Exercise directions
Go through the records below and copy out every line that contains the word "Scope".

Dataset
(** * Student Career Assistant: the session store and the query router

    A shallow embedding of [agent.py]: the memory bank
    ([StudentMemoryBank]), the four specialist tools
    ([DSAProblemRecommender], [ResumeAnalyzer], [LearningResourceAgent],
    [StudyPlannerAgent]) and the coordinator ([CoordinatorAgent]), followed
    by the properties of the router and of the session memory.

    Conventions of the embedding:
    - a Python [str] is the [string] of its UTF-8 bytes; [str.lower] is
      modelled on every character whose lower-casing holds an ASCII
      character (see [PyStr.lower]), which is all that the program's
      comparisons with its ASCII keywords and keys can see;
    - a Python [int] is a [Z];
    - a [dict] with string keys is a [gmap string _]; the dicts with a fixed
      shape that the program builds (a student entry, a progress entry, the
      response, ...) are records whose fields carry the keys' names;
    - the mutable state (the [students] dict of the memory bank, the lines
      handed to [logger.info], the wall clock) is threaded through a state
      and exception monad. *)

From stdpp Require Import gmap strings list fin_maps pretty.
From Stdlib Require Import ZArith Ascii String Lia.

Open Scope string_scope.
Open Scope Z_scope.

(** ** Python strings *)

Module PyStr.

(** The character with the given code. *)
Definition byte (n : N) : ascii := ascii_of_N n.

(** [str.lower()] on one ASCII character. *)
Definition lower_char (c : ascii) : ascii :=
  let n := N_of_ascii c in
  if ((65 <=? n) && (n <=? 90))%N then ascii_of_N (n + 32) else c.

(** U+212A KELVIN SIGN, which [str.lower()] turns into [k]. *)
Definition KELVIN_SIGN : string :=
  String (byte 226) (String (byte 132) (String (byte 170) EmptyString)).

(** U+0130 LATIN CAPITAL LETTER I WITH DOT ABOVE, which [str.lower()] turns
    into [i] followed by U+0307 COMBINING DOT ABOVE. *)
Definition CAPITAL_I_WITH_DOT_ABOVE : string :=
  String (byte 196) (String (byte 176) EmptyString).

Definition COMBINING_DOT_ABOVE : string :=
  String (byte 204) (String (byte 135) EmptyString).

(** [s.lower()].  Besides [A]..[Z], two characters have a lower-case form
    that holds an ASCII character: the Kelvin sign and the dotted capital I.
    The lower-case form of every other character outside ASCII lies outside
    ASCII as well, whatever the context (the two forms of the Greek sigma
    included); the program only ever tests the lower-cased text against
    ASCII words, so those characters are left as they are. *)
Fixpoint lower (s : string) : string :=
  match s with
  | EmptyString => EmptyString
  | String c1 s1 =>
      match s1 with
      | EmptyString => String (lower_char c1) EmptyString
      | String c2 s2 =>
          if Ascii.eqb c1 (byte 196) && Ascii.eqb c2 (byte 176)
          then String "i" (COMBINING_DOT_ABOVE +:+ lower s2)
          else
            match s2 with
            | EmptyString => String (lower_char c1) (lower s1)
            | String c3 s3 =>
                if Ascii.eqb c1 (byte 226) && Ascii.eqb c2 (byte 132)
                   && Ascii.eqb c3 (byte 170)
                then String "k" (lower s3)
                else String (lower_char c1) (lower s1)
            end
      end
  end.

Solution
Open Scope string_scope.
Open Scope Z_scope.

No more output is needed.